• About this task
Among the lines below, some may contain the string "SessionAnalyzer". Say how many do, and give nothing besides the number.

Raw data Block Start

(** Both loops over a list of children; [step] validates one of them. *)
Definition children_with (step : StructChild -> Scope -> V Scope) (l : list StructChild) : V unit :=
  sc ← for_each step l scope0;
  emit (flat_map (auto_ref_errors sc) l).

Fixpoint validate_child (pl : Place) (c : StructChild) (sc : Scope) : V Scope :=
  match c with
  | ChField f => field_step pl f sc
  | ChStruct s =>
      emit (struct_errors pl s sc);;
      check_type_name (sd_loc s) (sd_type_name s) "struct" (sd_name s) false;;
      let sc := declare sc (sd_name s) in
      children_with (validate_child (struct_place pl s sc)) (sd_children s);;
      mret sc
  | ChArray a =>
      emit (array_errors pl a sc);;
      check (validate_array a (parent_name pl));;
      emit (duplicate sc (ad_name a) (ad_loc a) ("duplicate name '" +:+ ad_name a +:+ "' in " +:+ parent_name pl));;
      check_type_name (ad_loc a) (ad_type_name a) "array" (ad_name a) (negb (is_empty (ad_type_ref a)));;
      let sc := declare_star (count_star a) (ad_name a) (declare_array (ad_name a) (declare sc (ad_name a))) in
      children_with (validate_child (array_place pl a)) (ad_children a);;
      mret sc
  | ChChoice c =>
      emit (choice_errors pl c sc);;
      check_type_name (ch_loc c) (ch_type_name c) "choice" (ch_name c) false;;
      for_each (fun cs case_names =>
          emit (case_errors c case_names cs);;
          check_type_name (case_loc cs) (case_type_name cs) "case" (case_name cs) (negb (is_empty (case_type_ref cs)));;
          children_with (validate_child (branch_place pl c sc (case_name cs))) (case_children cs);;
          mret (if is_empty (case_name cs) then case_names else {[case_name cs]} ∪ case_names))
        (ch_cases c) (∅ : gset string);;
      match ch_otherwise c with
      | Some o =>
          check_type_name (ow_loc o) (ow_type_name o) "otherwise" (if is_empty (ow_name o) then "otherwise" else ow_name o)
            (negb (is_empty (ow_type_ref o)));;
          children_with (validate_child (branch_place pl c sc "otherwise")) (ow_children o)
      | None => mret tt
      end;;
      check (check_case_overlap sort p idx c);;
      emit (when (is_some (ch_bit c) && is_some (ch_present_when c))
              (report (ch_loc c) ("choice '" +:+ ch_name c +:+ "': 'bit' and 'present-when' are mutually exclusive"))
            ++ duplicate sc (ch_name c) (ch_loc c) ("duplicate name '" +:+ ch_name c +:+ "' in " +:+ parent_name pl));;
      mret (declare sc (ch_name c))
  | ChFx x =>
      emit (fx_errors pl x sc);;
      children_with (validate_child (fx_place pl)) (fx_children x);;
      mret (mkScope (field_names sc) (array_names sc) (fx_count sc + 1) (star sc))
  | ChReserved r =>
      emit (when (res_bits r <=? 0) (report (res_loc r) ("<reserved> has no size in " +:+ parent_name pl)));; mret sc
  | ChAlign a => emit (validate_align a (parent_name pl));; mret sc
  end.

Raw data Block End
Raw data Block Start

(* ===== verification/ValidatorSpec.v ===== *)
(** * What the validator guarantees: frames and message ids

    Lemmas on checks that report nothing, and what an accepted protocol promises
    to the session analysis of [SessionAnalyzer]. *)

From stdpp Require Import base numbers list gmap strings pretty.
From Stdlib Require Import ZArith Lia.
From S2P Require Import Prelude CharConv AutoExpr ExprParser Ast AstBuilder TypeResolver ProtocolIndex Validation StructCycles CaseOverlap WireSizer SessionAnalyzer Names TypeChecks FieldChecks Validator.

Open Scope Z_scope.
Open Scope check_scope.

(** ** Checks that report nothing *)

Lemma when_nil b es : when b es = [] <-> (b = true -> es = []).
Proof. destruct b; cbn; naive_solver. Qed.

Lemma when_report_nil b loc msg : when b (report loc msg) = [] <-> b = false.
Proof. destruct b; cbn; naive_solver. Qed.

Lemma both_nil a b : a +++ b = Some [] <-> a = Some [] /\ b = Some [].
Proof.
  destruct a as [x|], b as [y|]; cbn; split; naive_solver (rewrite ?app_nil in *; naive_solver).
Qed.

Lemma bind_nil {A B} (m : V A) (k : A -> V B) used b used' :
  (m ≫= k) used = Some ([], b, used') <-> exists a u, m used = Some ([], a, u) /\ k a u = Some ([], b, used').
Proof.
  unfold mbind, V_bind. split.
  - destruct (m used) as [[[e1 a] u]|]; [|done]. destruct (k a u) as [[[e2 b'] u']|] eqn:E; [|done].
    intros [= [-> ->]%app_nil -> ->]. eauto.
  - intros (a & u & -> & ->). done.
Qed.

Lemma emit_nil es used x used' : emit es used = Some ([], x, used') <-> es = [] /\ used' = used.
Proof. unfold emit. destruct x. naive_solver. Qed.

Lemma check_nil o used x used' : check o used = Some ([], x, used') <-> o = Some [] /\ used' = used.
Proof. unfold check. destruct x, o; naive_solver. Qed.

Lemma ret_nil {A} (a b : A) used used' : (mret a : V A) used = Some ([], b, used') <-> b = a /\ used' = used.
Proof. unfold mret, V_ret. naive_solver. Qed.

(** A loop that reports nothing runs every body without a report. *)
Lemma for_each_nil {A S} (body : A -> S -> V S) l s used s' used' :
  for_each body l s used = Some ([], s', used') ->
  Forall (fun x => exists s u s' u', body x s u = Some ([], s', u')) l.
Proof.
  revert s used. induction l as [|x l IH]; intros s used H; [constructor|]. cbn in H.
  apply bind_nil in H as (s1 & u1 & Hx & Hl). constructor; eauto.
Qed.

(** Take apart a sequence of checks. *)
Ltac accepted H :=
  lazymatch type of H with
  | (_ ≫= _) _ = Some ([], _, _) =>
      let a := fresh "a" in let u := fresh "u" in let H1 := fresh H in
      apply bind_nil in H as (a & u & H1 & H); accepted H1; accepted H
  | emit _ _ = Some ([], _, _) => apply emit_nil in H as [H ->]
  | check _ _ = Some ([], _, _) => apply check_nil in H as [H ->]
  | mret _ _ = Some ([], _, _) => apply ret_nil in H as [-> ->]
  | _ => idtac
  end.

Raw data Block End
Raw data Block Start

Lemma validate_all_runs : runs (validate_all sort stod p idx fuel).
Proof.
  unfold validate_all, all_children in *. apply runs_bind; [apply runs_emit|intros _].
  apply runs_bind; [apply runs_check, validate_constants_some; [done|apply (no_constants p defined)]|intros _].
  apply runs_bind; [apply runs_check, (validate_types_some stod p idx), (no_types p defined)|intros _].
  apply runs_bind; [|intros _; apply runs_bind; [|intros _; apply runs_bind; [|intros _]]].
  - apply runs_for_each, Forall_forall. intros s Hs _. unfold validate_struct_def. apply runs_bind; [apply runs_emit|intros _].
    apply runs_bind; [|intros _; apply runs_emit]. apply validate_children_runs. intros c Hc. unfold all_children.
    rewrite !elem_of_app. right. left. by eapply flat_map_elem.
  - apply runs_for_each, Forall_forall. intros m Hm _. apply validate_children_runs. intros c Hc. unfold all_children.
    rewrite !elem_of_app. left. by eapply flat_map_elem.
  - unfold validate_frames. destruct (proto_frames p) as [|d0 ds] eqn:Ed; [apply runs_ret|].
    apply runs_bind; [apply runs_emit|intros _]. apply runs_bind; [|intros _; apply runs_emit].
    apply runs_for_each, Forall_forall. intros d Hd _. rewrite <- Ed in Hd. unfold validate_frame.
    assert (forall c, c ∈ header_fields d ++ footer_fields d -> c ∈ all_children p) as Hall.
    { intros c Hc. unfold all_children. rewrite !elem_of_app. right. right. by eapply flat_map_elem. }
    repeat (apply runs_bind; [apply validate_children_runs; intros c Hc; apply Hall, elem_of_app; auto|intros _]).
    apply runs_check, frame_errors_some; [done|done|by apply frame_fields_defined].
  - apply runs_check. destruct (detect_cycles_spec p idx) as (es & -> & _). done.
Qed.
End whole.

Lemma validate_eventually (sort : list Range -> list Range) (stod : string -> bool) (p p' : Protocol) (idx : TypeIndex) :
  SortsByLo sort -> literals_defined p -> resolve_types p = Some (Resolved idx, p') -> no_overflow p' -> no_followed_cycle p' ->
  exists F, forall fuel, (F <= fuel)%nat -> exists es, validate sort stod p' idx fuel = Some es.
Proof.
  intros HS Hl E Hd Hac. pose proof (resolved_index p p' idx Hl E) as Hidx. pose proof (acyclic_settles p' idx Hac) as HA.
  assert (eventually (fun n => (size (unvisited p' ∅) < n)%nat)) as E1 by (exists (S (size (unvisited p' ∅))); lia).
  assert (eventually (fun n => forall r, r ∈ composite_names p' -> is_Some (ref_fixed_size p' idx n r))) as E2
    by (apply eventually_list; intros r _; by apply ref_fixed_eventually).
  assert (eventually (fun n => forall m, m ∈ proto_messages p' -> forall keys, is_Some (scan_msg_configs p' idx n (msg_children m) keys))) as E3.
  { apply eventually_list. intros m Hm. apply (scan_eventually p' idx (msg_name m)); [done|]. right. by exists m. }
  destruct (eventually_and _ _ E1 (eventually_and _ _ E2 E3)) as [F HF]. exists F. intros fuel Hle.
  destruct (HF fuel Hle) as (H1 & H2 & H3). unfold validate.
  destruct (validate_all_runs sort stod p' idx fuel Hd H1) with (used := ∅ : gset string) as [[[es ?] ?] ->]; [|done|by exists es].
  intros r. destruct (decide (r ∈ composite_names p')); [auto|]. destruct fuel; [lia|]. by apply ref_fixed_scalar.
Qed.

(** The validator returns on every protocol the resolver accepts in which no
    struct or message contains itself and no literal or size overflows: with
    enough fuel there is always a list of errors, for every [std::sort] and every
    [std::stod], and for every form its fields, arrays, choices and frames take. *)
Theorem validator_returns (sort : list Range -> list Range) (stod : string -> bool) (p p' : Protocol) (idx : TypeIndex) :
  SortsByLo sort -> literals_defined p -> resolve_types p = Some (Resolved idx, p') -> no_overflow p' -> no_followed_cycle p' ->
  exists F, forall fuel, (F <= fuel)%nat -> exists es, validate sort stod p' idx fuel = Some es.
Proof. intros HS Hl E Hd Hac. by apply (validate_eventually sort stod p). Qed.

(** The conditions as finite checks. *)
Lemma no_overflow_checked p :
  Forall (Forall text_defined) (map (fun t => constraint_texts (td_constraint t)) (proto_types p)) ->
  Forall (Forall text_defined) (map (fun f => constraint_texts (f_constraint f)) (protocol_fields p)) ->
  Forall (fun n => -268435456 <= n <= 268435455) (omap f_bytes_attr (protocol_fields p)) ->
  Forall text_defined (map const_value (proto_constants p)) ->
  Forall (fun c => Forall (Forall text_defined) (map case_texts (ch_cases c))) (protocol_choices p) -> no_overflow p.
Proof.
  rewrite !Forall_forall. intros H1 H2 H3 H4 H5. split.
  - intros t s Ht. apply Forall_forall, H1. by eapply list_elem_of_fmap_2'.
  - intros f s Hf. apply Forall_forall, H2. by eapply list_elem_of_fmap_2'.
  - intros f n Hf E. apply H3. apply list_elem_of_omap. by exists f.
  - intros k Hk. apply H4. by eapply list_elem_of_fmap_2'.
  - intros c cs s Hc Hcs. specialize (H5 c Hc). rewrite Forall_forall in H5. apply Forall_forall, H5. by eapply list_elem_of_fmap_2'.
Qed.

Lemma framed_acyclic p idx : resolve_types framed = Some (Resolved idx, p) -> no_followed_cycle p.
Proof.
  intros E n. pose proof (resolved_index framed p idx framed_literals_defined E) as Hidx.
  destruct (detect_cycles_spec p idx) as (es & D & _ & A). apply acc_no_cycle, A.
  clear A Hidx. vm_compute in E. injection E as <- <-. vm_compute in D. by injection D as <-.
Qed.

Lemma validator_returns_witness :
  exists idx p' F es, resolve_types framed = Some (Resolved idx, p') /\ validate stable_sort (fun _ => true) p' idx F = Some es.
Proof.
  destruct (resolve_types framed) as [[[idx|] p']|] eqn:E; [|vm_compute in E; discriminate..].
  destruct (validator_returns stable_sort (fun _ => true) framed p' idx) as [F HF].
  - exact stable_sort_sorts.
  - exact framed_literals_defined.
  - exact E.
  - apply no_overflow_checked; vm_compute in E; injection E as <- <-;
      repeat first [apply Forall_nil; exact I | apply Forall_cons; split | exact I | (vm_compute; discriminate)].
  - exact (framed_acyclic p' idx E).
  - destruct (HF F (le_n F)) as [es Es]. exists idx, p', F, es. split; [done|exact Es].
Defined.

Raw data Block End

• Solved problem
2